◆ TASK INPUT:
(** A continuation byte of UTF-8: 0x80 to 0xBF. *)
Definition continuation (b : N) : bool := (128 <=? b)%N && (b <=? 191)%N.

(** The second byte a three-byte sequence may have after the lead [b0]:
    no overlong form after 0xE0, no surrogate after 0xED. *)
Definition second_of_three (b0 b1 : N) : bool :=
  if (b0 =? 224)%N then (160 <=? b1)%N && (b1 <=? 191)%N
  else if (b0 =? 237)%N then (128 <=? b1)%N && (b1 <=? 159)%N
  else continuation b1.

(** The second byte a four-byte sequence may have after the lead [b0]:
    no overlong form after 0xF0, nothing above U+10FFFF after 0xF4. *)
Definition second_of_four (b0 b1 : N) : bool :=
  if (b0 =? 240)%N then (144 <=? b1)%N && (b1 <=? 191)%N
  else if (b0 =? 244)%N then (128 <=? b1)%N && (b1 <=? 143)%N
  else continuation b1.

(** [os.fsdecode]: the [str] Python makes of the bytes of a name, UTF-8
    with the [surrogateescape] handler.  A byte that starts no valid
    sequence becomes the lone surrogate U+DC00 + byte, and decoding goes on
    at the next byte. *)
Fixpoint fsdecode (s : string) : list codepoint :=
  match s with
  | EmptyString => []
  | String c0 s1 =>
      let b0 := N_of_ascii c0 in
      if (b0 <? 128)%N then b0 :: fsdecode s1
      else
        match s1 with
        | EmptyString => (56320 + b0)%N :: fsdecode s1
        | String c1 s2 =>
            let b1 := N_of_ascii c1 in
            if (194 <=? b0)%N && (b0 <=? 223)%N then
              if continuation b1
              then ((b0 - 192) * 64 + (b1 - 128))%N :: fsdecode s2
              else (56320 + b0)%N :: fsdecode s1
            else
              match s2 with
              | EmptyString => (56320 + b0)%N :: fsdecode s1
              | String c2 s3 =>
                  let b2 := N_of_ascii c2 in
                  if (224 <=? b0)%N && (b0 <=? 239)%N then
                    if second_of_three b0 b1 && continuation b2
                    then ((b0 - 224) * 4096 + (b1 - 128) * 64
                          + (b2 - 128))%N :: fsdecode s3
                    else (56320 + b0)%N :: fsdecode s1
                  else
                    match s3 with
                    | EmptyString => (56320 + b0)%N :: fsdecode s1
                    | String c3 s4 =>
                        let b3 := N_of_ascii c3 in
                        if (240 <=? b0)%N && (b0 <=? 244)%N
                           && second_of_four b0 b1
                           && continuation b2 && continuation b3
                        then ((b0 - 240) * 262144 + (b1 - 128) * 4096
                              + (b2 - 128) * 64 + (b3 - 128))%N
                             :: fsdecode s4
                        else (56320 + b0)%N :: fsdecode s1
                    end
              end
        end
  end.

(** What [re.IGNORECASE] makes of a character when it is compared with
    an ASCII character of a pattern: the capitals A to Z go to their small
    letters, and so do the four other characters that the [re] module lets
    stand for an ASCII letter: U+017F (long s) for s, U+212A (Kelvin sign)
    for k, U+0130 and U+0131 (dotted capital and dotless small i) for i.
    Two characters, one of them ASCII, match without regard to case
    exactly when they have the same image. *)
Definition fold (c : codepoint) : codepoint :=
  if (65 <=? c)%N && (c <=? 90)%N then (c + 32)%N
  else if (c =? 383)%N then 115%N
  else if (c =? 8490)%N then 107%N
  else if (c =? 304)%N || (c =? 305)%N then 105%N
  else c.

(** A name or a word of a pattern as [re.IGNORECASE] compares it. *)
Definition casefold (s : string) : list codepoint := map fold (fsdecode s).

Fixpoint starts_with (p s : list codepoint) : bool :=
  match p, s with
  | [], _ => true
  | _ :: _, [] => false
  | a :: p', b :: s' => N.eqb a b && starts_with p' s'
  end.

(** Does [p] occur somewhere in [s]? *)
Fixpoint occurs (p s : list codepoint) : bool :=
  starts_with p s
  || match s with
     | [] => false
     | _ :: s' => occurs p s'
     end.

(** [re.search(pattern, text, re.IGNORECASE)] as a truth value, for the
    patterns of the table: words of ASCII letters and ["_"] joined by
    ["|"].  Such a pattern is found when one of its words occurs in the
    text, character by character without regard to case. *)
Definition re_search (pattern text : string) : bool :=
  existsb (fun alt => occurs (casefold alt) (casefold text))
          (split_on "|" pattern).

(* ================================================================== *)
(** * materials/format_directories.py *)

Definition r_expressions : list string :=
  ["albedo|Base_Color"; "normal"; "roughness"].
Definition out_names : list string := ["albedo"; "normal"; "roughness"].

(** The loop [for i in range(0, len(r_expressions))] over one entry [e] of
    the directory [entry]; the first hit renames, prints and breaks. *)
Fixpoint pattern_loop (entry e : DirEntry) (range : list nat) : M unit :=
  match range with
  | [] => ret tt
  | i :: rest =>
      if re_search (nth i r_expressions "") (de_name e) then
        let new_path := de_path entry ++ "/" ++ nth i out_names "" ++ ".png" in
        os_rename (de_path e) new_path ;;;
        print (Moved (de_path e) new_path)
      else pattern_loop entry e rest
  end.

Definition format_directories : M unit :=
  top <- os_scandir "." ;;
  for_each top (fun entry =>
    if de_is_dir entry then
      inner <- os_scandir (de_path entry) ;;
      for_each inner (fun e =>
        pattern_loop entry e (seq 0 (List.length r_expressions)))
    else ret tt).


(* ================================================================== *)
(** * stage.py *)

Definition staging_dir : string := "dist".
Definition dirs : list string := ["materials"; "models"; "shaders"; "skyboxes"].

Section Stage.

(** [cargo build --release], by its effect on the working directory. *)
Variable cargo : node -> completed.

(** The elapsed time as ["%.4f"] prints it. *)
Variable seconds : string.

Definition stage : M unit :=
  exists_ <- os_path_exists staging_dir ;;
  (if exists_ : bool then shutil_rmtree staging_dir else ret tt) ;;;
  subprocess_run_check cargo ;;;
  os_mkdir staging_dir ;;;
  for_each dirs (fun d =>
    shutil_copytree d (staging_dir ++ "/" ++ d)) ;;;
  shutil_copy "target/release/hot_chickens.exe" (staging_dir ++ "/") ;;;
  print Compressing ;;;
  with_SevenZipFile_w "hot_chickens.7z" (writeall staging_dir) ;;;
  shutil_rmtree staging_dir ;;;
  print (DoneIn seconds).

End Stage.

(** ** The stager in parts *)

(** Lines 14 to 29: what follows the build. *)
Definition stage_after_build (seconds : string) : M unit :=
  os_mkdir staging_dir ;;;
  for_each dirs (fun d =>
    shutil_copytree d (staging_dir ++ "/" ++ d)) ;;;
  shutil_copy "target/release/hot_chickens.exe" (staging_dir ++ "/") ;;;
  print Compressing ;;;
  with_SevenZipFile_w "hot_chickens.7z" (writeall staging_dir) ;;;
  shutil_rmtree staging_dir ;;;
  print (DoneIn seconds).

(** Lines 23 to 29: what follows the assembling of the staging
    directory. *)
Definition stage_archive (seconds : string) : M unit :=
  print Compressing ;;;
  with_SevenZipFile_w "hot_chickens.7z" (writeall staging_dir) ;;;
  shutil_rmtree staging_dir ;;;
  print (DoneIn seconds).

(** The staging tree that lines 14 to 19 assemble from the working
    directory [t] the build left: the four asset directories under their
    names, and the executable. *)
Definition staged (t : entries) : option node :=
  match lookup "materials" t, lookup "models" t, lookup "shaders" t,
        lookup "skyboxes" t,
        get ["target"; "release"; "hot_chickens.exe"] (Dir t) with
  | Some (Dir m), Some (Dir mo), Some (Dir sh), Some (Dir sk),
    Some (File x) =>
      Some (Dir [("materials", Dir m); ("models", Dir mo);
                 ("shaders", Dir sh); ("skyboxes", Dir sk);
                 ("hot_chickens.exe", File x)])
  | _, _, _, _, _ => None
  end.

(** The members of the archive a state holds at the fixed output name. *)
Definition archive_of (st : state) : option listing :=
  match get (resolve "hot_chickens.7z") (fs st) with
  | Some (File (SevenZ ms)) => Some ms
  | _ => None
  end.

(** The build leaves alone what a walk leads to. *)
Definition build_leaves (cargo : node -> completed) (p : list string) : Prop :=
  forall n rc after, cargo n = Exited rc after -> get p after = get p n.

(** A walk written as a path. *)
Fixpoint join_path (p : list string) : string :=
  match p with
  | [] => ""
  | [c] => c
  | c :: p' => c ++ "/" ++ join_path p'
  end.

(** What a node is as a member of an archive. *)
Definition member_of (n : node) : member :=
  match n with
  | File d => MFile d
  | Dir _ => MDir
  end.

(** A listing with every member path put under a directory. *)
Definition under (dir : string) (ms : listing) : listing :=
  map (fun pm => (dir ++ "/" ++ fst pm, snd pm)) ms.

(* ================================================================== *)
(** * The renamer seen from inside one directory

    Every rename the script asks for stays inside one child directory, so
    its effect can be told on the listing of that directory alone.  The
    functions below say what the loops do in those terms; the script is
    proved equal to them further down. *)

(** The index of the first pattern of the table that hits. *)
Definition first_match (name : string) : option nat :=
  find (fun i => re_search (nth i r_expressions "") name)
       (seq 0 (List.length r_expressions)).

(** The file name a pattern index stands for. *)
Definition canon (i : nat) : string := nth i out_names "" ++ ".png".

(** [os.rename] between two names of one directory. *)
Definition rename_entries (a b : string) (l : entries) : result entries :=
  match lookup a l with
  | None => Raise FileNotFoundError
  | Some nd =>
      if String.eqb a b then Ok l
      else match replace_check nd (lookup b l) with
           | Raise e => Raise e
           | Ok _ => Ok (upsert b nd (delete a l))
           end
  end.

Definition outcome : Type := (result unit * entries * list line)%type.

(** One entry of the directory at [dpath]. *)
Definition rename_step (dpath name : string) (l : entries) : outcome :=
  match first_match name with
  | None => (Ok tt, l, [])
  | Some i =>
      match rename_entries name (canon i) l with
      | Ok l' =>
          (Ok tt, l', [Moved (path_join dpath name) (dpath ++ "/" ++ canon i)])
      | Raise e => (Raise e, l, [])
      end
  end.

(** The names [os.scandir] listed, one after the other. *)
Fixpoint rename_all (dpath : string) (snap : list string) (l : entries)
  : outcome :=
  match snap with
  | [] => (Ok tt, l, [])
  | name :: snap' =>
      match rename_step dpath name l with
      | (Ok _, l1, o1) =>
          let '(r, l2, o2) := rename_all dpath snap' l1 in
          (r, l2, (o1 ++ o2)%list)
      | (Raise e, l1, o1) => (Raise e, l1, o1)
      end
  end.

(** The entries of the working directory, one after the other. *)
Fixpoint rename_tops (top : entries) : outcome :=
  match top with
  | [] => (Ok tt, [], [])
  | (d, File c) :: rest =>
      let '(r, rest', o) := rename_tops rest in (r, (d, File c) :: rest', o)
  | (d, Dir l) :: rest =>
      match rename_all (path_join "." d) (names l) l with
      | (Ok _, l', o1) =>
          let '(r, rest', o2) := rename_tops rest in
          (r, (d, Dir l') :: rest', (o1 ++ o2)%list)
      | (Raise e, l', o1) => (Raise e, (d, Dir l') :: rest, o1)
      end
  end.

◆ ACTIVITY: Scan the entries above and copy each line where "listing" occurs.

◆ ANSWER SPACE:
Definition archive_of (st : state) : option listing :=
(** A listing with every member path put under a directory. *)
Definition under (dir : string) (ms : listing) : listing :=
    its effect can be told on the listing of that directory alone.  The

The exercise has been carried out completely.